Special Agent in Charge James E. Dennehy of the FBI’s Newark office emphasized the challenges posed by cyber actors operating in the virtual world and often evading detection.

He highlighted the sensitive and innovative methods used by FBI Newark’s Cyber ​​Task Force and law enforcement partners to identify these individuals and label them as mere thieves. Dennehy urged businesses and organizations that have been subjected to similar attacks to immediately contact law enforcement to protect their systems and prevent further victimization.

This indictment represents a key component of broader U.S. law enforcement initiatives aimed at disrupting sophisticated cybercrime groups like FIN9. The FBI drew attention to the increasing danger posed by these groups, which are known for using advanced techniques and tools when carrying out cyber attacks.

Crypto crimes are on the rise

A recent Chainaliz report highlights the increasing complexity and resource demands associated with cryptocurrency-related crimes and investigations compared to traditional cases.
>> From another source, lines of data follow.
(* ===== verification/StdioRead.v ===== *)
(** * Streams: reading characters and lines *)

From S2P Require Import Prelude CMem State Alloc AllocSpec AllocMalloc AllocProps Allocator Double Printf Stdio StdioSpec StdioProps.
From S2P Require Import StdioSession.
Import (notations) Ascii String.

(** How often a descriptor has been read. *)
Definition reads (fd : Z) (log : list event) : nat :=
  length (List.filter (fun e => match fst e with RRead fd' _ => fd' =? fd | _ => false end) log).

Lemma reads_snoc fd log n a : reads fd (log ++ [(RRead fd n, a)]) = S (reads fd log).
Proof. unfold reads. rewrite List.filter_app, length_app. cbn. rewrite Z.eqb_refl. cbn. lia. Qed.

(** The kernel hands out the bytes [inp] on the descriptor one by one and then
    reports the end of the file. *)
Definition feeds (sys : list event -> request -> Z * list Z) (fd : Z) (inp : list Z) : Prop :=
  forall log, sys log (RRead fd 1) =
    match inp !! reads fd log with Some b => (1, [b]) | None => (0, []) end.

(** A stream that can be read. *)
Definition in_ok (f : FILE) : Prop := f_fd f <> -1 /\ f_read f = true /\ f_flock f = 0.

(** The next line of the input, its newline included, cut to [n] characters. *)
Fixpoint line (n : nat) (inp : list Z) : list Z :=
  match n, inp with
  | S n', c :: inp' => c :: if c =? ch "010" then [] else line n' inp'
  | _, _ => []
  end.

(** The array after [got] was stored from index [i] on, with a terminator after
    it when fewer than [size] characters were stored. *)
Definition stored (s : list Z) (i : nat) (size : Z) (got : list Z) : list Z :=
  match got with
  | [] => s
  | _ => let e := (i + length got)%nat in
         take i s ++ got ++ if Z.of_nat (length got) <? size then 0 :: drop (S e) s else drop e s
  end.

Section read.
Context {H : Type} `{Allocator H}.
Context (sys : list event -> request -> Z * list Z) (fp fd : Z) (inp : list Z).
Hypothesis Hfeeds : feeds sys fd inp.
Hypothesis Hinp : Forall is_char inp.
Implicit Types w : world H.

(** What is left of the input. *)
Definition rest w : list Z := drop (reads fd (w_log w)) inp.

(** The stream is open on [fd]. *)
Definition open_in w : Prop := exists f, w_files w !! fp = Some f /\ in_ok f /\ f_fd f = fd.

Lemma rest_cons w c r : rest w = c :: r -> inp !! reads fd (w_log w) = Some c /\ drop (S (reads fd (w_log w))) inp = r.
Proof.
  unfold rest. intros E. split.
  - rewrite <- (Nat.add_0_r (reads _ _)), <- lookup_drop, E. reflexivity.
  - rewrite <- Nat.add_1_r, <- drop_drop, E. reflexivity.
Qed.

Lemma fread1_spec w :
  open_in w -> exists w', open_in w' /\
    fread sys 1 1 fp w = Done (match rest w with [] => (0, []) | c :: _ => (1, [c]) end) w' /\
    rest w' = drop 1 (rest w).
Proof.
  intros (f & Hf & (Hfd & Hrd & Hl) & Efd).
  set (a := match inp !! reads fd (w_log w) with Some b => (1, [b]) | None => (0, []) end).
  cut (swp (fread sys 1 1 fp) (fun x w' => open_in w' /\ x = (match rest w with [] => (0, []) | c :: _ => (1, [c]) end) /\
    w_log w' = w_log w ++ [(RRead fd 1, a)]) w).
  { intros Hs. apply swp_ok in Hs as (x & w' & E & Ho & -> & Hlog). exists w'. split; [exact Ho|]. split; [exact E|].
    unfold rest. now rewrite Hlog, reads_snoc, drop_drop, Nat.add_1_r. }
  unfold fread. apply swp_bind. eapply swp_run; [exact (FLOCK_spec fp f w Hf Hl)|]. apply swp_bind. unfold _fread.
  apply swp_bind, (swp_get_file fp (set_flock 1 f)); [apply lookup_insert_eq|].
  change (f_read (set_flock 1 f)) with (f_read f). rewrite Hrd. change (u64 (1 * 1)) with 1.
  apply swp_bind. unfold _stdio_read. apply swp_bind, (swp_get_file fp (set_flock 1 f)); [apply lookup_insert_eq|].
  change (f_fd (set_flock 1 f)) with (f_fd f). rewrite (proj2 (Z.eqb_neq _ _) Hfd), Efd.
  apply swp_bind, swp_syscall. rewrite Hfeeds. cbn [w_log with_file]. fold a.
  assert (Ea : a = match rest w with [] => (0, []) | c :: _ => (1, [c]) end).
  { unfold a. destruct (rest w) as [|c r] eqn:Er.
    - unfold rest in Er. rewrite lookup_ge_None_2; [reflexivity|].
      pose proof (length_drop inp (reads fd (w_log w))) as Hd. rewrite Er in Hd. cbn in Hd. lia.
    - now destruct (rest_cons w c r Er) as [-> _]. }
  rewrite Ea. destruct (rest w) as [|c r]; cbv iota; apply swp_bind, swp_errno_wrap; intros e;
    apply swp_ret; cbv iota beta; cbn [Z.ltb Z.compare Z.eqb negb]; apply swp_ret, swp_bind;
    (eapply swp_upd_file; [apply lookup_insert_eq|]); apply swp_ret; cbn [w_files w_heap w_ofl_head w_log with_file];
    (split; [|split; [reflexivity|reflexivity]]);
    (eexists; split; [apply lookup_insert_eq|split; [split; [|split]|]; assumption || reflexivity]).
Qed.

Lemma fgetc_spec w :
  open_in w -> exists w', open_in w' /\
    fgetc sys fp w = Done (match rest w with [] => EOF | c :: _ => c end) w' /\ rest w' = drop 1 (rest w).
Proof.
  intros Ho. destruct (fread1_spec w Ho) as (w1 & Ho1 & E & Hr).
  destruct (rest w) as [|c r] eqn:Er.
  - pose proof Ho1 as (f & Hf & Hi & Hfd). exists (with_file fp (set_eof 1 f) w1). split; [|split; [|exact Hr]].
    + exists (set_eof 1 f). split; [apply lookup_insert_eq|]. split; [exact Hi|exact Hfd].
    + unfold fgetc. apply swp_eq, swp_bind. eapply swp_run; [exact E|]. change (s32 0 <=? 0) with true. cbv iota.
      apply swp_bind, (swp_upd_file fp f); [exact Hf|]. apply swp_ret. auto.
  - exists w1. split; [exact Ho1|]. split; [|exact Hr]. unfold fgetc. apply swp_eq, swp_bind.
    eapply swp_run; [exact E|]. change (s32 1 <=? 0) with false. cbv iota. apply swp_ret.
    split; [|reflexivity]. apply u8_small. destruct (rest_cons w c r Er) as [Hc _].
    eapply Forall_lookup_1 in Hinp; [|exact Hc]. unfold is_char in Hinp. lia.
Qed.

Lemma rest_char w c r : rest w = c :: r -> is_char c.
Proof. intros Er. destruct (rest_cons w c r Er) as [Hc _]. eapply Forall_lookup_1 in Hinp; eauto. Qed.

(** One character more in front. *)
Lemma stored_cons (s : list Z) i size c got :
  (S i < length s)%nat -> 1 < size ->
  stored (<[S i := 0]> (<[i := c]> s)) (S i) (size - 1) got = stored s i size (c :: got).
Proof.
  intros Hi Hsz. set (s2 := <[S i := 0]> (<[i := c]> s)).
  assert (Ht : take (S i) s2 = take i s ++ [c]).
  { unfold s2. rewrite take_insert_ge by lia. apply take_insert_end. lia. }
  assert (Hd : forall j, drop (S (S (i + j))) s2 = drop (S (S (i + j))) s).
  { intros j. unfold s2. now rewrite !drop_insert_lt by lia. }
  destruct got as [|d got].
  - cbn [stored length]. rewrite (proj2 (Z.ltb_lt _ _)) by lia.
    rewrite <- (take_drop (S i) s2), Ht, <- app_assoc. f_equal. cbn [app]. f_equal.
    erewrite drop_S by (unfold s2; apply list_lookup_insert_eq; rewrite length_insert; lia).
    f_equal. specialize (Hd 0%nat). rewrite Nat.add_0_r in Hd. rewrite Hd. f_equal. lia.
  - unfold stored. rewrite Ht, <- app_assoc. f_equal. cbn [app length]. do 2 f_equal.
    rewrite <- (Nat.add_succ_comm i (S (length got))). cbn [Nat.add].
    replace (Z.of_nat (S (S (length got))) <? size) with (Z.of_nat (S (length got)) <? size - 1)
      by (destruct (Z.ltb_spec (Z.of_nat (S (length got))) (size - 1)), (Z.ltb_spec (Z.of_nat (S (S (length got)))) size); lia || reflexivity).
    destruct (_ <? _).
    + now rewrite Hd.
    + replace (S (i + S (length got))) with (S (S (i + length got))) by lia. now rewrite Hd.
Qed.

Lemma swp_array_set i c (a : list Z) (Q : list Z -> world H -> Prop) w :
  0 <= i < Z.of_nat (length a) -> Q (<[Z.to_nat i := u8 c]> a) w -> swp (array_set i c a) Q w.
Proof.
  intros Hi HQ. unfold array_set. rewrite (proj2 (Z.leb_le 0 i)), (proj2 (Z.ltb_lt i _)) by lia. now apply swp_ret.
Qed.

Lemma line_length n r : (length (line n r) <= n)%nat.
Proof.
  revert r. induction n as [|n IH]; intros [|c r]; cbn; try lia. destruct (_ =? _); cbn; [lia|]. specialize (IH r). lia.
Qed.

Definition fgets_body (s : Z * Z * list Z) : SM (world H) (ctl (Z * Z * list Z) (bool * list Z)) :=
  let '(i, size, s) := s in
    c ← fgetc sys fp;
    if 0 <? c then
      s ← array_set i c s;
      let i := i + 1 in
      let size := s32 (size - 1) in
      if size =? 0 then mret (Break (true, s)) else
      s ← array_set i 0 s;
      if c =? ch "010" then mret (Break (true, s)) else mret (Next (i, size, s))
    else if c =? EOF then
      upd_file fp (set_eof 1);;
      mret (Break (negb (i =? 0), s))
    else mret (Break (false, s)).

Lemma fgets_loop n : forall fuel (i : nat) s w,
  open_in w -> (0 < n)%nat -> (i + n <= length s)%nat -> Z.of_nat (length s) < 2 ^ 31 -> (n < fuel)%nat ->
  swp (sloop fuel fgets_body (Z.of_nat i, Z.of_nat n, s))
    (fun x w' => let got := line n (rest w) in
       x = (negb (Z.of_nat (i + length got) =? 0), stored s i (Z.of_nat n) got) /\
       open_in w' /\ rest w' = drop (length got) (rest w)) w.
Proof.
  induction n as [|n IH]; intros fuel i s w Ho Hn Hi Hmax Hf; [lia|]. destruct fuel as [|fuel]; [lia|].
  destruct (fgetc_spec w Ho) as (w1 & Ho1 & E & Hr). cbn [sloop]. apply swp_bind, swp_bind.
  eapply swp_run; [exact E|]. cbn [line]. destruct (rest w) as [|c r] eqn:Er.
  - change (0 <? EOF) with false. change (EOF =? EOF) with true. cbv iota.
    destruct Ho1 as (f & Hf1 & Hi1 & Hfd1). apply swp_bind, (swp_upd_file fp f); [exact Hf1|].
    apply swp_ret, swp_ret. cbn [length]. rewrite Nat.add_0_r. split; [|split].
    + f_equal.
    + exists (set_eof 1 f). split; [apply lookup_insert_eq|]. split; assumption.
    + exact Hr.
  - pose proof (rest_char w c r Er) as Hc. unfold is_char in Hc. rewrite (proj2 (Z.ltb_lt 0 c)) by lia.
    apply swp_bind, swp_array_set; [lia|]. rewrite u8_small, Nat2Z.id by lia. rewrite s32_small by lia.
    replace (Z.of_nat (S n) - 1) with (Z.of_nat n) by lia. cbn [drop] in Hr.
    set (s1 := <[i := c]> s). assert (Hl1 : length s1 = length s) by apply length_insert.
    destruct (Z.eqb_spec (Z.of_nat n) 0) as [En|En].
    + assert (n = 0)%nat by lia. subst n. apply swp_ret, swp_ret.
      assert (Eg : (if c =? ch "010" then [] else line 0 r) = []) by (destruct (_ =? _), r; reflexivity). rewrite Eg.
      split; [|split; [exact Ho1|now rewrite Hr]]. f_equal.
      * cbn [length]. rewrite (proj2 (Z.eqb_neq _ _)) by lia. reflexivity.
      * unfold stored. cbn [length]. change (Z.of_nat 1 <? Z.of_nat 1) with false. cbv iota. unfold s1.
        rewrite insert_take_drop by lia. now rewrite Nat.add_1_r.
    + apply swp_bind. apply swp_array_set; [lia|]. change (u8 0) with 0.
      replace (Z.to_nat (Z.of_nat i + 1)) with (S i) by lia.
      assert (Hst : forall got, stored (<[S i := 0]> s1) (S i) (Z.of_nat n) got = stored s i (Z.of_nat (S n)) (c :: got)).
      { intros got. replace (Z.of_nat n) with (Z.of_nat (S n) - 1) by lia. apply stored_cons; lia. }
      destruct (c =? ch "010") eqn:Ec.
      * apply swp_ret, swp_ret. split; [|split; [exact Ho1|now rewrite Hr]]. f_equal.
        -- cbn [length]. rewrite (proj2 (Z.eqb_neq _ _)) by lia. reflexivity.
        -- rewrite <- Hst. reflexivity.
      * apply swp_ret. replace (Z.of_nat i + 1) with (Z.of_nat (S i)) by lia.
        eapply swp_mono; [apply (IH fuel (S i) (<[S i := 0]> s1) w1 Ho1); rewrite ?length_insert; lia|].
        intros x w' (-> & Ho' & Hr'). rewrite Hr in *. cbn [length]. split; [|split; [exact Ho'|exact Hr']].
        rewrite Hst, Nat.add_succ_comm. reflexivity.
Qed.

Lemma fgets_spec s n w :
  open_in w -> (0 < n <= length s)%nat -> Z.of_nat (length s) < 2 ^ 31 ->
  let got := line n (rest w) in
  exists w', fgets sys s (Z.of_nat n) fp w =
      Done (negb (Z.of_nat (length got) =? 0), stored s 0 (Z.of_nat n) got) w' /\
    open_in w' /\ rest w' = drop (length got) (rest w).
Proof.
  intros Ho Hn Hmax got. pose proof (fgets_loop n (S (length s)) 0 s w Ho) as Hs.
  specialize (Hs ltac:(lia) ltac:(lia) Hmax ltac:(lia)). apply swp_ok in Hs as (x & w' & E & -> & Ho' & Hr).
  exists w'. split; [exact E|]. auto.
Qed.
End read.

(** ** Claims *)

(** [fgets] on a stream of non-zero bytes reads the next line, its newline
    included, or as many characters as the size when the line is longer, leaves
    the rest of the input, and reports the end of the input with a null result.
    A line shorter than the size is terminated; one that fills it is not. *)
Lemma fgets_reads_line {H} `{Allocator H} sys fp fd inp (w : world H) s n :
  feeds sys fd inp -> Forall is_char inp -> open_in fp fd w ->
  (0 < n <= length s)%nat -> Z.of_nat (length s) < 2 ^ 31 ->
  let got := line n (rest fd inp w) in
  exists w', fgets sys s (Z.of_nat n) fp w =
      Done (negb (Z.of_nat (length got) =? 0), stored s 0 (Z.of_nat n) got) w' /\
    open_in fp fd w' /\ rest fd inp w' = drop (length got) (rest fd inp w).
Proof. intros Hf Hi. now apply fgets_spec. Qed.

#[local] Existing Instance demo_alloc.

(** A kernel with a text on descriptor 0. *)
Definition demo_input : list Z := str "ab" ++ [ch "010"] ++ str "c".
Definition demo_feed (log : list event) (r : request) : Z * list Z :=
  match r with
  | RRead fd _ => match demo_input !! reads fd log with Some b => (1, [b]) | None => (0, []) end
  | _ => (0, [])
  end.

Lemma fgets_reads_line_witness :
  exists w', fgets demo_feed [7; 7; 7; 7; 7; 7] 6 stdin demo_w0 = Done (true, [97; 98; 10; 0; 7; 7]) w' /\
    open_in stdin 0 w' /\ rest 0 demo_input w' = str "c".
Proof.
  apply (fgets_reads_line demo_feed stdin 0 demo_input demo_w0 [7; 7; 7; 7; 7; 7] 6).
  - intros log. reflexivity.
  - repeat constructor.
  - eexists. split; [reflexivity|]. split; [split; [discriminate|split; reflexivity]|reflexivity].
  - cbn. lia.
  - cbn. lia.
Defined.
The report, which surveyed more than 800 public sector workers worldwide, finds that as cryptocurrency adoption increases, so do illicit uses, posing significant challenges for law enforcement, regulators and the private sector.

According to the report, cryptocurrency plays an important role in many criminal investigations, but law enforcement’s overall views on crypto are mostly positive.

Despite advances in blockchain analytics tools, such as those offered by Chainalytics, that help gather evidence, investigations into crypto-related crimes still take more time than other criminal cases.

A recent case involving cryptocurrency trader Chirag Tomar, who was accused of arranging theft from customers, also highlights the increasing threat of cryptocurrency theft and cybercrime in the digital age.

According to reports, Tomar allegedly abused his role of siphoning funds by exploiting vulnerabilities in the trading platform to divert the stolen money to his personal accounts.

Law enforcement’s investigation into Tomar’s activities included a meticulous analysis of blockchain transactions and digital footprints.

Cooperation between authorities, cryptocurrency exchanges and relevant stakeholders was crucial in tracking misappropriated funds and identifying the perpetrator.

This case highlights the evolving sophistication of cybercriminals operating in the cryptocurrency space and highlights the urgent need for robust security measures to protect digital assets.